There was little girl who attended my school named Mona and for some reason it’d been decided that she had germs. This meant every day when you went to school you had to be careful where you stood. The first person Mona touched in the morning was the one who started the day with “Mona Germs.” They would have those germs until they were able to touch someone else and pass off the dreaded disease to someone else.

As bad as it was to have “Mona Germs” during the day, what nobody wanted was to be the one that had to go home “diseased” because they were last touched. Mona reacted the way most would. She became angry and frustrated.

After a year or so Mona moved away and as I grew older I began to realize how I must’ve made this little girl feel. Now I wasn’t the one who came up with the game, but I didn’t stand up to end it either. I simply went along with the rest, spreading “Mona Germs,” never thinking of the ramifications; never thinking of how it would make Mona feel. Disappointed at how I had acted I tried hard to remember to treat people better.

When I was about 11 years old I met a man who is a great example to me of treating people better. His name was Charlie. Charlie and his wife were a younger couple that lived nearby.

I loved Charlie. I used to ride my bike over to his house and laugh and joke with him as he would always have some story to entertain me with. Sometimes he would pick me up and take me to get an ice cream at the local drive-thru. Charlie took a special interest in me and there wasn’t much I wasn’t willing to do in return.

A few months into building this relationship with Charlie he asked me if I would do them a favor. I answered yes before I even knew what he needed. I couldn’t think of something he would ask of me that I wouldn’t be willing to do.

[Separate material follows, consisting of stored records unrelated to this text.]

(** Attestations that hold now, for the key a participant is registered with. *)
Definition attested (env : Env) (s : TeeState) (d : Duration) (e : ParticipantEntry) : Prop :=
  ∃ a, ts_stored_attestations s !! sign_pk (entry_info e) = Some a ∧
    VerifiedAttestation_re_verify (na_verified_attestation a) (TeeState_current_time_seconds env)
      (TeeState_get_allowed_mpc_docker_image_hashes env s d)
      (ts_allowed_launcher_compose_hashes s) = Ok tt.

Lemma has_valid_attestation_spec env s d e :
  has_valid_attestation env s d e = true ↔ attested env s d e.
Proof.
  unfold has_valid_attestation, attested.
  pose proof (reverify_valid env s (mkNodeId (entry_account e) (sign_pk (entry_info e))
    (n ← TeeState_find_node_id_by_tls_key s (sign_pk (entry_info e));
     node_account_public_key n)) d) as H. simpl in H.
  rewrite <- H. destruct (TeeState_reverify_participants _ _ _ _); naive_solver.
Qed.

Lemma drop_rposition_idem {A} (p : A → bool) l n :
  n = default 0%nat (rposition p l) →
  drop (default 0%nat (rposition p (drop n l))) (drop n l) = drop n l.
Proof.
  destruct (rposition p l) as [k|] eqn:E; intros ->; cbn [default option_rect from_option id];
    [|rewrite drop_0, E; done].
  apply rposition_Some in E as [_ Hlast].
  destruct (rposition p (drop k l)) as [j|] eqn:Ej; cbn [from_option]; [|by rewrite drop_0].
  apply rposition_Some in Ej as [(x & Hx & Hp) _]. rewrite lookup_drop in Hx.
  destruct j as [|j]; [done|]. rewrite (Hlast (k + S j)%nat x) in Hp; [done|lia|done].
Qed.

(** The state after the expired hashes are cleaned up. *)
Definition cleaned (env : Env) (s : TeeState) (d : Duration) : TeeState :=
  mkTeeState (AllowedDockerImageHashes_cleanup_expired_hashes env
      (ts_allowed_docker_image_hashes s) d)
    (ts_allowed_launcher_compose_hashes s) (ts_votes s) (ts_stored_attestations s).

Lemma cleaned_allowed env s d :
  TeeState_get_allowed_mpc_docker_image_hashes env (cleaned env s d) d =
  TeeState_get_allowed_mpc_docker_image_hashes env s d.
Proof.
  unfold TeeState_get_allowed_mpc_docker_image_hashes, TeeState_get_allowed_mpc_docker_images,
    AllowedDockerImageHashes_get. f_equal.
  unfold AllowedDockerImageHashes_valid_entries. simpl. by apply drop_rposition_idem.
Qed.

Lemma cleaned_attested env s d e : attested env (cleaned env s d) d e ↔ attested env s d e.
Proof. unfold attested. by rewrite cleaned_allowed. Qed.

Lemma List_filter_sublist {A} (p : A → bool) l : List.filter p l `sublist_of` l.
Proof. induction l as [|x l IH]; simpl; [done|]. destruct (p x); by constructor. Qed.

Lemma List_filter_elem {A} (p : A → bool) l x :
  x ∈ List.filter p l ↔ x ∈ l ∧ p x = true.
Proof. rewrite !list_elem_of_In. apply filter_In. Qed.

Lemma List_filter_full {A} (p : A → bool) l :
  length (List.filter p l) = length l ↔ ∀ x, x ∈ l → p x = true.
Proof.
  induction l as [|x l IH]; simpl; [set_solver|]. setoid_rewrite elem_of_cons.
  pose proof (sublist_length _ _ (List_filter_sublist p l)).
  destruct (p x) eqn:E; simpl.
  - rewrite Nat.succ_inj_wd, IH. naive_solver.
  - split; [lia|]. intros Hall. rewrite Hall in E; [done|auto].
Qed.

(** The outcome of re-verifying the participants. *)
Lemma reverify_and_cleanup_spec env s ps d s' r :
  TeeState_reverify_and_cleanup_participants env s ps d = (s', r) →
  s' = cleaned env s d ∧
  match r with
  | Full => ∀ e, e ∈ participants ps → attested env s d e
  | Partial ps' => next_id ps' = next_id ps ∧ participants ps' `sublist_of` participants ps ∧
      (∀ e, e ∈ participants ps' ↔ e ∈ participants ps ∧ attested env s d e) ∧
      ∃ e, e ∈ participants ps ∧ ¬ attested env s d e
  end.
Proof.
  unfold TeeState_reverify_and_cleanup_participants. fold (cleaned env s d).
  set (p := has_valid_attestation env (cleaned env s d) d).
  assert (Hp : ∀ e, p e = true ↔ attested env s d e).
  { intros e. unfold p. by rewrite has_valid_attestation_spec, cleaned_attested. }
  pose proof (List_filter_full p (participants ps)) as Hfull.
  unfold Participants_len, zlen. 
  destruct (Z.eqb_spec (Z.of_nat (length (List.filter p (participants ps))))
    (Z.of_nat (length (participants ps)))) as [Heq|Hne]; simpl; intros [= <- <-];
    (split; [done|]).
  - apply Nat2Z.inj in Heq. intros e He. by apply Hp, Hfull.
  - split; [done|]. split; [apply List_filter_sublist|]. split.
    + intros e. simpl. by rewrite List_filter_elem, Hp.
    + destruct (find (λ e, negb (p e)) (participants ps)) as [e|] eqn:E.
      * apply find_Some in E as [He Hn]. exists e. split; [done|]. intros Ha%Hp.
        by rewrite Ha in Hn.
      * exfalso. apply Hne. f_equal. apply Hfull. intros e He. rewrite find_None in E.
        by apply negb_false_iff, E.
Qed.

(** Re-verification of the participants.  Everyone passes ([Full]) or the
    participants that pass, and only those, are returned with the ids they had;
    either way the hashes that are allowed and the stored attestations do not
    change. *)
Theorem reverification_outcome env s ps d :
  let '(s', r) := TeeState_reverify_and_cleanup_participants env s ps d in
  ts_stored_attestations s' = ts_stored_attestations s ∧
  TeeState_get_allowed_mpc_docker_image_hashes env s' d =
    TeeState_get_allowed_mpc_docker_image_hashes env s d ∧
  match r with
  | Full => ∀ e, e ∈ participants ps → attested env s d e
  | Partial ps' => next_id ps' = next_id ps ∧
      (∀ e, e ∈ participants ps' ↔ e ∈ participants ps ∧ attested env s d e) ∧
      ∃ e, e ∈ participants ps ∧ ¬ attested env s d e
  end.
Proof.
  destruct (TeeState_reverify_and_cleanup_participants env s ps d) as [s' r] eqn:E.
  apply reverify_and_cleanup_spec in E as [-> Hr]. split; [done|]. split; [apply cleaned_allowed|].
  destruct r; [done|]. naive_solver.
Qed.

Lemma foldl_delete_lookup {A} (l : list PublicKey) (m : gmap PublicKey A) k :
  foldl (λ m k, delete k m) m l !! k = if decide (k ∈ l) then None else m !! k.
Proof.
  revert m. induction l as [|x l IH]; intros m; cbn [foldl].
  { rewrite decide_False by apply not_elem_of_nil. done. }
  rewrite IH. destruct (decide (k ∈ l)) as [Hk|Hk].
  - rewrite decide_True by set_solver. done.
  - destruct (decide (k = x)) as [->|Hne].
    + rewrite decide_True by set_solver. apply lookup_delete_eq.
    + rewrite decide_False by set_solver. by rewrite lookup_delete_ne.
Qed.

(** Clean-up after a resharing keeps the attestation of a key exactly when
    a participant is registered with that key. *)
Theorem clean_non_participants_spec s ps k :
  ts_stored_attestations (TeeState_clean_non_participants s ps) !! k =
  if decide (k ∈ (λ e, sign_pk (entry_info e)) <$> participants ps)
  then ts_stored_attestations s !! k else None.
Proof.
  unfold TeeState_clean_non_participants. simpl. rewrite foldl_delete_lookup.
  set (keys := (λ e, sign_pk (entry_info e)) <$> participants ps).
  assert (Hst : k ∈ filter (λ k, k ∉ (list_to_set keys : gset PublicKey))
    (fst <$> map_to_list (ts_stored_attestations s)) ↔
    (k ∉ keys) ∧ is_Some (ts_stored_attestations s !! k)).
  { rewrite list_elem_of_filter, elem_of_list_to_set. apply and_iff_compat_l.
    rewrite list_elem_of_fmap. split.
    - intros ([k' a] & -> & Ha%elem_of_map_to_list). by eexists.
    - intros [a Ha]. exists (k, a). split; [done|]. by apply elem_of_map_to_list. }
  destruct (decide (k ∈ keys)) as [Hk|Hk].
  - rewrite decide_False; [done|]. intros [? _]%Hst. done.
  - destruct (decide (k ∈ filter _ _)) as [|Hns]; [done|].
    apply eq_None_not_Some. intros Hs. apply Hns, Hst. done.
Qed.

(** Who passes the caller check.  The signer is accepted exactly when it is
    a participant whose registered TLS key has a stored attestation that belongs
    to its account and, if it names an account key, to the key that signed. *)
Theorem attested_caller env s ps :
  TeeState_is_caller_an_attested_participant env s ps = Ok tt ↔
  ∃ info a, Participants_info ps (signer_account_id env) = Some info ∧
    ts_stored_attestations s !! sign_pk info = Some a ∧
    node_account_id (na_node_id a) = signer_account_id env ∧
    ∀ pk, node_account_public_key (na_node_id a) = Some pk → pk = signer_account_pk env.
Proof.
  unfold TeeState_is_caller_an_attested_participant. rewrite bind_Ok.
  setoid_rewrite ok_or_Ok. setoid_rewrite bind_Ok. setoid_rewrite ok_or_Ok.
  split.
  - intros (info & Hi & a & Ha & H). exists info, a. split; [done|]. split; [done|].
    case_bool_decide as Hacc; [|done]. split; [done|].
    intros pk Hpk. rewrite Hpk in H. simpl in H. by case_bool_decide.
  - intros (info & a & Hi & Ha & Hacc & Hpk). exists info. split; [done|]. exists a.
    split; [done|]. rewrite bool_decide_eq_true_2 by done. simpl.
    destruct (node_account_public_key _) as [pk|]; [|done].
    by rewrite bool_decide_eq_true_2 by auto.
Qed.

(** ** Examples *)

Definition sample_whitelist : AllowedDockerImageHashes :=
  mkAllowedDockerImageHashes
    [mkAllowedMpcDockerImage [1] [] 0; mkAllowedMpcDockerImage [2] [] (5 * NANOS)].

Lemma sample_whitelist_ok : whitelist_ok (20 * NANOS) (allowed_tee_proposals sample_whitelist).
Proof.
  split.
  - repeat constructor; done.
  - intros e. simpl. rewrite !elem_of_cons, elem_of_nil. intros [->|[->|[]]]; done.
  - by apply (bool_decide_eq_true_1 _).
Qed.

(** Image 2 is enforced since second 15: image 1 is dropped and image 3 joins. *)
Lemma whitelist_insert_witness :
  ∃ a', AllowedDockerImageHashes_insert (L:=sample_libraries) (E:=unit) (call_by "alice" 20)
      sample_whitelist [3] (10 * NANOS) = Ok a' ∧
    am_image_hash <$> allowed_tee_proposals a' = [[2]; [3]].
Proof.
  destruct (whitelist_insert (L:=sample_libraries) (E:=unit) (call_by "alice" 20) sample_whitelist
    [3] (10 * NANOS) (mix 32 (string_bytes (filled_template (L:=sample_libraries) [3])))
    sample_whitelist_ok ltac:(vm_compute; reflexivity)) as (a' & H & Heq & _).
  exists a'. split; [exact H|]. rewrite Heq. vm_compute. reflexivity.
Defined.

Lemma launcher_hash_identifies_image_witness :
  hex_encode (Libraries:=sample_libraries) [3] = hex_encode (Libraries:=sample_libraries) [3] ∨
  (filled_template (L:=sample_libraries) [3] ≠ filled_template (L:=sample_libraries) [3] ∧
   sha256 (Libraries:=sample_libraries) (string_bytes (filled_template (L:=sample_libraries) [3])) =
   sha256 (Libraries:=sample_libraries) (string_bytes (filled_template (L:=sample_libraries) [3]))).
Proof.
  apply (launcher_hash_identifies_image (L:=sample_libraries) (E:=unit) [3] [3]
    (mix 32 (string_bytes (filled_template (L:=sample_libraries) [3])))); vm_compute; reflexivity.
Defined.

He told me that his daughter from a previous marriage was coming into town and wondered if I’d be willing to show her around. When you’re 11 years old showing someone around town means taking them to the arcade and for a Slurpee at the local 7-Eleven. But this was Charlie and if his daughter was coming to town I would do my best to show her a good time–even if it meant fronting her some quarters to play Asteroids.

He told me when she would be in town and mentioned how grateful he was for my help. Things had been little difficult for his daughter when she was little because of the family dynamic and a great experience in Boise could make a big impact.

I was excited for this opportunity to help and over the next couple of weeks thought of any way I could make Charlies daughter’s experience in my hometown a memorable one. I wanted to see if I could make his daughter feel is good as Charlie had made me feel.

A day or so before she came to town Charlie stopped by to make sure I was still on to help out. I told him I was and that in fact I had been thinking about it since he first brought it up. He turned to me and said, “Great! I know you and Mona will have a great time.”

My heart stopped. As my brain worked to put two and two together I realized that Mona from the first grade and my friend Charlie had the same last name. Mona of “Mona Germs” was Charlie’s daughter. My face flushed beet read. I was so embarrassed of the way I had treated my friend’s daughter.

Luckily, when Mona arrived she had no memory of me. I worked the entire weekend to pay off the horrible things I had said as a first grader. I learned that day of the cost of treating someone poorly. I learned that day that everyone is somebody’s someone.

Conversely, I spent the week directly before I broke my neck at football camp at BYU. In that July of 1986 I had preceded my family to Utah by a week. I was to spend that week at Camp and at its end my family would drive down from Boise, pick me up and we would head to Lake Powell for week of waterskiing.

In the first hours of my football camp I met Roger French. Coach French was over the offensive linemen at BYU and so as an offensive lineman I fell under his direction at Camp. That summer my friends and I had decided to get real live Naval “high and tight” flat top haircuts. I suppose it was a natural extension for him to nickname me “Navy.”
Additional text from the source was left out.